Sí, claro. Mi papá siempre estuvo a favor de los procesos de paz, el último en el que participó fue el del año 84, del presidente Betancourt. Él estaba muy del lado de ese acuerdo de paz que luego desembocó en el exterminio de la Unión Patriótica. Si se les hubiera hecho caso a los que querían la paz en el año 84, imagínese cuánto sufrimiento, cuánta violencia, cuántos muertos, cuántos secuestrados, cuántas bombas y cuántas cosas terribles nos hubiéramos evitado. Sí, mi papá estaría ahora de lleno a favor del acuerdo de paz.
¿Colombia necesita recordar u olvidar?
Yo creo en las dos, la memoria y el olvido. Es importante recordar, es muy importante que se sepa la verdad.
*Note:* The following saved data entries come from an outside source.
(** * Permission domain: repository, services and the authorization check

    A shallow embedding of [lib/domains/permission] (types, repository and
    service layers) of the special-risk-allowance workflow application.

    The store behind the Prisma client is modelled as a record of tables,
    each table a list of rows in storage order.  A repository call that
    reads returns a value computed from the tables; a call that writes
    returns the new tables.  The clock ([new Date()]) and the identifier
    the store gives to a fresh row are explicit arguments.  Timestamps are
    integers (milliseconds).  The columns [created_at] and [updated_at],
    which no function of this domain reads, are left out of the rows.

    Conventions of the client that the functions rely on: in the [data]
    of an update a field that is [undefined] leaves its column as it is;
    [findFirst] returns the first matching row.  Where a query asks for
    no order, the model answers with the rows in storage order, which is
    one of the orders the store may answer in: what is proved of such a
    list beyond its members holds of that order.  Foreign keys are
    followed where the queries follow them (the role of an assignment,
    the permission of a grant) and where the migration makes a delete
    cascade or set a column to null.

    The refusals of the store make a call throw, which a service without
    [try] passes on as the outcome [Rejected]: a write to a row that is
    not there, a second row under a unique code, a parent that is not a
    role, a level outside the range of the column INTEGER, a grant whose
    role or permission does not exist, and a new assignment whose user,
    role or department does not exist.  Of the tables of users and
    departments the model has the ids only.  A level is a whole number,
    as the column is; strings are strings of ASCII characters. *)

From Stdlib Require Import String Ascii List ZArith Bool Lia Permutation.
Import ListNotations.
Open Scope string_scope.
Open Scope list_scope.
Open Scope Z_scope.

(* ------------------------------------------------------------------ *)
(** ** Enumerations (PermissionResource, PermissionAction, PermissionScope) *)

Module Resource.
Inductive t : Type :=
  | USER | DEPARTMENT | ROLE | PERMISSION | EXPENSE_CLAIM | OFF_SITE_WORK
  | MONTHLY_REQUEST | SIGNATURE | FILE | ACTION_LOG | SYSTEM.

Definition eq_dec (a b : t) : {a = b} + {a <> b}.
Proof. decide equality. Defined.

Definition eqb (a b : t) : bool := if eq_dec a b then true else false.

(** The string a value of the enum is at run time. *)
Definition name (r : t) : string :=
  match r with
  | USER => "USER" | DEPARTMENT => "DEPARTMENT" | ROLE => "ROLE"
  | PERMISSION => "PERMISSION" | EXPENSE_CLAIM => "EXPENSE_CLAIM"
  | OFF_SITE_WORK => "OFF_SITE_WORK" | MONTHLY_REQUEST => "MONTHLY_REQUEST"
  | SIGNATURE => "SIGNATURE" | FILE => "FILE" | ACTION_LOG => "ACTION_LOG"
  | SYSTEM => "SYSTEM"
  end.
End Resource.

Module Action.
Inductive t : Type :=
  | CREATE | READ | UPDATE | DELETE | LIST | EXPORT | IMPORT | APPROVE
  | REJECT | SUBMIT | CANCEL | MANAGE.

Definition eq_dec (a b : t) : {a = b} + {a <> b}.
Proof. decide equality. Defined.

Definition eqb (a b : t) : bool := if eq_dec a b then true else false.

Definition name (a : t) : string :=
  match a with
  | CREATE => "CREATE" | READ => "READ" | UPDATE => "UPDATE"
  | DELETE => "DELETE" | LIST => "LIST" | EXPORT => "EXPORT"
  | IMPORT => "IMPORT" | APPROVE => "APPROVE" | REJECT => "REJECT"
  | SUBMIT => "SUBMIT" | CANCEL => "CANCEL" | MANAGE => "MANAGE"
  end.
End Action.

Module Scope.
Inductive t : Type := OWN | DEPARTMENT | ALL.

Definition eq_dec (a b : t) : {a = b} + {a <> b}.
Proof. decide equality. Defined.

Definition eqb (a b : t) : bool := if eq_dec a b then true else false.
End Scope.

(* ------------------------------------------------------------------ *)
(** ** Strings and optional values as the code uses them *)

(** Strings are strings of bytes.  They stand for the JavaScript strings
    of ASCII characters ([isAscii]); the case conversions below are the
    ones of JavaScript on such strings only: outside ASCII JavaScript
    converts further letters and may change the length of the string. *)
Definition isAscii_ascii (c : ascii) : bool := Nat.ltb (nat_of_ascii c) 128.

Fixpoint isAscii (s : string) : bool :=
  match s with
  | EmptyString => true
  | String c rest => isAscii_ascii c && isAscii rest
  end.

(** [String.prototype.toLowerCase] on the ASCII range. *)
Definition toLowerCase_ascii (c : ascii) : ascii :=
  let n := nat_of_ascii c in
  if (Nat.leb 65 n && Nat.leb n 90)%bool then ascii_of_nat (n + 32) else c.

Fixpoint toLowerCase (s : string) : string :=
  match s with
  | EmptyString => EmptyString
  | String c rest => String (toLowerCase_ascii c) (toLowerCase rest)
  end.

(** Truthiness of an optional string: [undefined] and the empty string are
    falsy. *)
Definition truthy (o : option string) : bool :=
  match o with
  | Some s => negb (s =? "")%string
  | None => false
  end.

(** A whole number the column type INTEGER of the store holds; the store
    refuses a number outside this range. *)
Definition int4 (z : Z) : bool :=
  (-2147483648 <=? z) && (z <=? 2147483647).

(** [o || d] on an optional string. *)
Definition or_else (o : option string) (d : string) : string :=
  match o with
  | Some s => if (s =? "")%string then d else s
  | None => d
  end.

(** Equality on a nullable text column. *)
Definition opt_string_eqb (a b : option string) : bool :=
  match a, b with
  | Some x, Some y => (x =? y)%string
  | None, None => true
  | _, _ => false
  end.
Pero también es muy importante no poner siempre por delante el hecho luctuoso o la tragedia. Yo creo que las víctimas tenemos que aprender en algún momento a dejar de comportarnos como víctimas, tenemos que ser capaces de convivir con eso en la intimidad de la memoria, pero no en la expresión externa del rencor del momento.
Borges -tú lo sabes- escribió que ya somos el olvido que seremos. ¿Qué sentido tiene escribir y recordar si todo se perderá en las tinieblas del tiempo?
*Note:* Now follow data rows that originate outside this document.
(** C4.  A committed line is hit by an image-space point exactly when some
    pair of consecutive points of the line lies at a segment distance
    strictly below thickness * 2 / (scale * zoomLevel), and
    [findLineAtPoint] finds a line exactly when some committed line is hit.
    At a positive base scale the threshold at zoom 2 is half the threshold
    at zoom 1, so that a given screen-space distance is a hit at zoom 2
    (where it is half the image-space distance) exactly when it is a hit at
    zoom 1. *)
Theorem stroke_hit_threshold (s : State) (point : Point) (line : Line) :
  LineThickness (Line.thickness line) ->
  0 < scale s ->
  (lineHit s point line = true <->
   exists (i : nat) (p1 p2 : Point),
     nth_error (Line.points line) i = Some p1
     /\ nth_error (Line.points line) (S i) = Some p2
     /\ distanceToLineSegment point p1 p2
        < Line.thickness line * 2 / (scale s * zoomLevel s))
  /\ ((exists found, findLineAtPoint s point = Some found) <->
      (exists l, In l (lines s) /\ lineHit s point l = true))
  /\ (forall found, findLineAtPoint s point = Some found ->
        In found (lines s) /\ lineHit s point found = true)
  /\ (forall (s1 s2 : State) (screenDistance : R),
        scale s1 = scale s -> scale s2 = scale s ->
        zoomLevel s1 = 1 -> zoomLevel s2 = 2 ->
        hitThreshold s2 line = hitThreshold s1 line / 2
        /\ screenDistance / effectiveScale s2
           = screenDistance / effectiveScale s1 / 2
        /\ (screenDistance / effectiveScale s2 < hitThreshold s2 line <->
            screenDistance / effectiveScale s1 < hitThreshold s1 line)).
Proof.
  intros Ht Hs. split.
  - unfold lineHit. rewrite (hitThreshold_thickness s line Ht).
    apply segmentHit_iff.
  - split.
    + split.
      * intros (found & H). exists found.
        now apply findLineIn_some in H.
      * intros (l & Hin & Hhit). now apply (findLineIn_hit s point _ l).
    + split.
      * intros found H. now apply findLineIn_some in H.
      * intros s1 s2 d H1 H2 Hz1 Hz2.
        rewrite (hitThreshold_thickness s1 line Ht).
        rewrite (hitThreshold_thickness s2 line Ht).
        unfold effectiveScale. rewrite H1, H2, Hz1, Hz2.
        assert (E1 : Line.thickness line * 2 / (scale s * 2)
                     = Line.thickness line * 2 / (scale s * 1) / 2)
          by (field; lra).
        assert (E2 : d / (scale s * 2) = d / (scale s * 1) / 2)
          by (field; lra).
        split; [exact E1 |]. split; [exact E2 |].
        rewrite E1, E2. lra.
Qed.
Los hombres somos así, vivimos en una ilusión muy tonta pero una ilusión de permanencia y eternidad. Por el mismo motivo tuve hijos, yo sé que algún día mis hijos se van a morir (espero que nunca me toque, lo bueno de ser viejo es que no le va a tocar a uno la muerte de los hijos), sin embargo, tenerlos nos da una ilusión de permanencia, de recuerdo. Bueno, los seres humanos no somos tan profundos como para encarar esa verdad y renunciar a toda la ilusión, yo sé que es verdad el olvido y sé que es verdad la muerte, sé que es verdad la derrota definitiva, pero me parece mejor seguir viviendo con entusiasmo esos olvidos y esas derrotas que declararse derrotado por la memoria de antemano. Y hay algo más: en mis libros, al pretender trabajar con la pura memoria, me doy cuenta de que mi trabajo es con la mala memoria, y tal vez la mala memoria o la transformación interna que sufre un recuerdo dentro del cerebro de cualquier persona, es una forma de fantasía.